L’8 dicembre dell’anno scorso, il professor Gerbois, insegnante di matematica al liceo di Versailles, scoprí nel negozio di un rigattiere un piccolo scrittoio di mogano che gli piacque per il gran numero dei suoi cassetti.
«Ecco quello che mi occorre per il compleanno di Suzanne», pensò il buon professore. E siccome, nella misura delle sue risorse, s’ingegnava di far piacere a sua figlia, dopo aver tirato un po’ sul prezzo pagò sessantacinque franchi.

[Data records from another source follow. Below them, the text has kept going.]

(** C6.  With [human_size_limit_] enabled, a returned group whose
    bounding-box extents are numbers reaches [extractFeature] if and only
    if its extents satisfy x in [0.2, 1.0], y in [0.2, 1.0] and z in
    [0.5, 2.0]; a group with extents (0.1, 0.5, 1.0) is skipped and one
    with extents (0.4, 0.4, 1.7) is passed on. *)
Theorem C6_size_limit_gate {svm_model : Type} `{!Pcl}
    (this : Object3dDetector svm_model) (f : Feature.t) (cluster : PointCloud) :
  let min := (getMinMax3D cluster).1 in
  let max := (getMinMax3D cluster).2 in
  let ex := extent_x min max in
  let ey := extent_y min max in
  let ez := extent_z min max in
  human_size_limit_ this = true ->
  is_nan ex = false -> is_nan ey = false -> is_nan ez = false ->
  (process_cluster this f cluster =
     if human_sized ex ey ez
     then Some (extractFeature this cluster f min max (compute3DCentroid cluster))
     else None) /\
  (is_Some (process_cluster this f cluster) <->
     le (D.literal 2 1) ex = true /\ le ex (D.literal 10 1) = true /\
     le (D.literal 2 1) ey = true /\ le ey (D.literal 10 1) = true /\
     le (D.literal 5 1) ez = true /\ le ez (D.literal 20 1) = true) /\
  (ex = extent_literal 1 1 -> ey = extent_literal 5 1 ->
   ez = extent_literal 10 1 -> process_cluster this f cluster = None) /\
  (ex = extent_literal 4 1 -> ey = extent_literal 4 1 ->
   ez = extent_literal 17 1 -> is_Some (process_cluster this f cluster)).
Proof.
  intros min max ex ey ez Hlimit Hx Hy Hz.
  assert (process_cluster this f cluster =
          if human_sized ex ey ez
          then Some (extractFeature this cluster f min max (compute3DCentroid cluster))
          else None) as Hgate.
  { unfold process_cluster, min, max, ex, ey, ez in *.
    destruct (getMinMax3D cluster) as [mn mx]. cbn [fst snd] in *.
    rewrite Hlimit, size_limit_exceeded_iff by done. cbn [andb].
    by destruct (human_sized _ _ _). }
  split; [exact Hgate|]. rewrite Hgate. split; [|split].
  - destruct (human_sized ex ey ez) eqn:Hs;
      unfold human_sized, within in Hs.
    + split; [intros _|eauto]. rewrite !andb_true_iff in Hs. tauto.
    + split; [by intros [? ?]|]. intros (H1 & H2 & H3 & H4 & H5 & H6).
      by rewrite H1, H2, H3, H4, H5, H6 in Hs.
  - intros -> -> ->.
    by assert (human_sized (extent_literal 1 1) (extent_literal 5 1)
                 (extent_literal 10 1) = false) as -> by (by vm_compute).
  - intros -> -> ->.
    assert (human_sized (extent_literal 4 1) (extent_literal 4 1)
              (extent_literal 17 1) = true) as -> by (by vm_compute).
    eauto.
Qed.
(** [if (!isOpen) return null; return ( <Dialog ...> ... </Dialog> )].
    An item of the picker is the pair of its [value] and its label; the
    messages under the fields are those kept by the form. *)
Definition render (s : Dialog) : option View :=
  if negb (isOpen (props s)) then None
  else
    Some
      {| title_text :=
           match room (props s) with
           | Some _ => "Edit Room"
           | None => "Add New Room"
           end;
         select_value := locationId (values s);
         select_disabled := bool_decide (length (locations (props s)) = 0);
         select_placeholder :=
           if decide (0 < length (locations (props s)))%nat
           then "Select a location"
           else "No locations available";
         select_items := (λ loc, (loc_id loc, loc_name loc)) <$> locations (props s);
         hint_children :=
           if decide (length (locations (props s)) = 0)
           then Some "Please add a location first in the 'Locations' section."
           else None;
         locationId_message := locationId_error (errors s);
         name_value := name (values s);
         name_placeholder := "e.g., Sunrise Suite";
         name_message := name_error (errors s);
         cancel_button_disabled := isSubmitting s;
         submit_button_disabled :=
           isSubmitting s || bool_decide (length (locations (props s)) = 0);
         spinner := isSubmitting s;
         submit_label :=
           match room (props s) with
           | Some _ => "Save Changes"
           | None => "Add Room"
           end |}.

(** ** Vocabulary of the session properties *)

(** The events of the turn in which the awaited call of a submission
    settles as [o], in edit or in create mode. *)
Definition settle_events (edit : bool) (o : Settled) : list Event :=
  match o with
  | Fulfilled x =>
      if truthy x then
        [Did (Toast (if edit then toast_room_updated else toast_room_added));
         Did (OnClose true); Did (SetIsSubmitting false)]
      else
        [Did (Toast (if edit then toast_update_failed else toast_add_failed));
         Did (SetIsSubmitting false)]
  | Rejected error =>
      [Did (Toast toast_unexpected);
       Did (ConsoleError "Failed to save room:" error);
       Did (SetIsSubmitting false)]
  end.

(** A suspended handler that, once its call settles, completes in that
    turn with the events of a submission. *)
Definition resumes_once (k : Settled → Prog unit) : Prop :=
  ∃ edit, ∀ o, run_sync (k o) = (settle_events edit o, Finished (inr ())).

Definition pending_resume_once (s : Dialog) : Prop :=
  Forall resumes_once (pending s).

(** The call a submission of the form values [v] makes under props [p]. *)
Definition submit_call (p : RoomFormDialogProps) (v : RoomFormValues) : Call :=
  match room p with
  | Some r => updateRoom (spread_room r (name v) (locationId v))
  | None => addRoom (name v) (locationId v)
  end.

(** The name and the locationId a call carries pass the schema. *)
Definition carries_valid_data (c : Call) : Prop :=
  match c with
  | updateRoom r => 3 ≤ String.length (room_name r) ∧ room_locationId r ≠ ""
  | addRoom n l => 3 ≤ String.length n ∧ l ≠ ""
  end.

(** The inputs by which the user or the parent edits the form. *)
Definition edits_form (i : Input) : Prop :=
  match i with
  | Render _ | ChangeName _ | SelectLocation _ => True
  | _ => False
  end.

Definition is_render (i : Input) : Prop :=
  match i with
  | Render _ => True
  | _ => False
  end.

End Model.

Arguments Ret {X Exn A} a.
Arguments Throw {X Exn A} error.
Arguments Emit {X Exn A} e k.
Arguments Await {X Exn A} c k.
Arguments Finished {X Exn A} r.
Arguments Suspended {X Exn A} c k.

(** ** Sample data: the scenarios of the specification *)

Definition lobby : Location := mkLocation "L1" "Lobby".

Definition room_R1 : @Room nat := mkRoom "R1" "Old" "L1" 42.

Definition room_created : @Room nat := mkRoom "R2" "Sunrise Suite" "L1" 0.

Definition props_create : @RoomFormDialogProps nat :=
  mkProps true None [lobby] (Some "L1").

Definition props_edit : @RoomFormDialogProps nat :=
  mkProps true (Some room_R1) [lobby] None.

Definition props_no_locations : @RoomFormDialogProps nat :=
  mkProps true None [] None.

Definition props_stray_default : @RoomFormDialogProps nat :=
  mkProps true None [lobby] (Some "L2").

Definition update_fails : @Call nat → @Settled nat string :=
  λ _, Fulfilled (JsBool false).

Definition create_succeeds : @Call nat → @Settled nat string :=
  λ _, Fulfilled (JsRoom room_created).

Definition call_throws : @Call nat → @Settled nat string :=
  λ _, Rejected "network down".

Definition sunrise : RoomFormValues := mkValues "Sunrise Suite" "L1".

Definition renamed : RoomFormValues := mkValues "New" "L1".

(** A dialog left mid-submission with an edited draft. *)
Definition stale_session : @Dialog nat string :=
  mkDialog props_create true (mkValues "Draft" "L1") no_errors [].

(** A create session: type the name, pick the first location, submit, and
    the call resolves to the created room. *)
Definition create_session : list (@Input nat string) :=
  [ChangeName "Sunrise Suite"; SelectLocation 0; Submit;
   Settle 0 (Fulfilled (JsRoom room_created))].

(** A create session that leaves the picker alone. *)
Definition default_session : list (@Input nat string) :=
  [ChangeName "Sunrise Suite"; Submit;
   Settle 0 (Fulfilled (JsRoom room_created))].

(** The dialog is re-opened on [room_R1] and the same actions follow. *)
Definition reopened_session : list (@Input nat string) :=
  Render props_edit :: create_session.

(** A submission whose call has not settled yet. *)
Definition pending_session : list (@Input nat string) :=
  [ChangeName "Sunrise Suite"; Submit].

(** The create dialog after the name has been typed. *)
Definition typed_dialog : @Dialog nat string :=
  set_values (mount props_create).1 (mkValues "Sunrise Suite" "L1").

(** A failed submission, then Cancel. *)
Definition failed_then_cancelled : list (@Input nat string) :=
  [Submit; Settle 0 (Rejected "network down"); ClickCancel].

(** The same session, dismissed (Escape, overlay click) before the call
    resolves. *)
Definition dismissed_session : list (@Input nat string) :=
  [ChangeName "Sunrise Suite"; Submit; OpenChange false;
   Settle 0 (Fulfilled (JsRoom room_created))].

(** * Properties *)

Section Properties.

Context {X Exn : Type}.

Implicit Types (p : @RoomFormDialogProps X) (r : @Room X) (c : @Call X).
Implicit Types (oracle : @Call X → @Settled X Exn) (error : Exn).
Implicit Types (v data : RoomFormValues) (s : @Dialog X Exn) (x : @JsValue X).
Implicit Types (t : list (@Event X Exn)) (ins : list (@Input X Exn)).


(** ** The submit handler, case by case *)

Lemma locations_nil_length p :
  length (locations p) = 0 ↔ locations p = [].
Proof. destruct (locations p); simpl; split; intros; done. Qed.

(** Evaluate [onSubmit] along the branch the hypotheses select. *)
Ltac pick_branch :=
  match goal with
  | H : locations ?p = [] |- context [decide (length (locations ?p) = 0)] =>
      rewrite H
  | H : locations ?p ≠ [] |- context [decide (length (locations ?p) = 0)] =>
      destruct (decide (length (locations p) = 0)) as [?%locations_nil_length|_];
      [done|]
  | H : ?x = _ |- context [match ?x with _ => _ end] => rewrite H
  | H : ?x = _ |- context [if ?x then _ else _] => rewrite H
  end.

Ltac eval_onSubmit :=
  unfold trace, handleSubmit, onSubmit;
  repeat first [ pick_branch | progress cbn ].

(** Split on everything [onSubmit] branches on. *)
Ltac onSubmit_cases p data oracle :=
  destruct (decide (locations p = [])) as [?|?];
  [ | destruct (room p) as [?r|] eqn:? ];
  eval_onSubmit;
  try (match goal with
       | |- context [oracle (updateRoom ?a)] =>
           destruct (oracle (updateRoom a)) as [?v|?error] eqn:?
       | |- context [oracle (addRoom ?a ?b)] =>
           destruct (oracle (addRoom a b)) as [?v|?error] eqn:?
       end;
       [ match goal with
         | H : oracle _ = Fulfilled ?x |- _ => destruct (truthy x) eqn:?
         end | ];
       eval_onSubmit).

Mentre stava dando il suo indirizzo, un giovane di aspetto elegante, che stava aggirandosi per il negozio, scorse il mobile e chiese: – Quanto costa?
– È già venduto, – rispose il rigattiere.
– Ah! Al signore, forse?
Il professore salutò e uscí, ancor piú soddisfatto di aver comprato quel mobile in quanto lo aveva visto desiderare da un altro. Ma non aveva fatto dieci passi nella strada che fu raggiunto dal giovanotto il quale, col cappello in mano e con tono assai cortese, gli disse:
– Le chiedo infinitamente scusa, signore, se le faccio una domanda indiscreta. Cercavate in particolare proprio quello scrittoio?
– No, in verità. Cercavo una bilancia d’occasione per alcuni esperimenti di fisica.
– Quindi non ci tenete molto?
– Molto forse no, però ci tengo.
– Perché è antico, forse?
– Perché è comodo.
– In tal caso, sareste disposto a cambiarlo con uno altrettanto comodo, in migliori condizioni?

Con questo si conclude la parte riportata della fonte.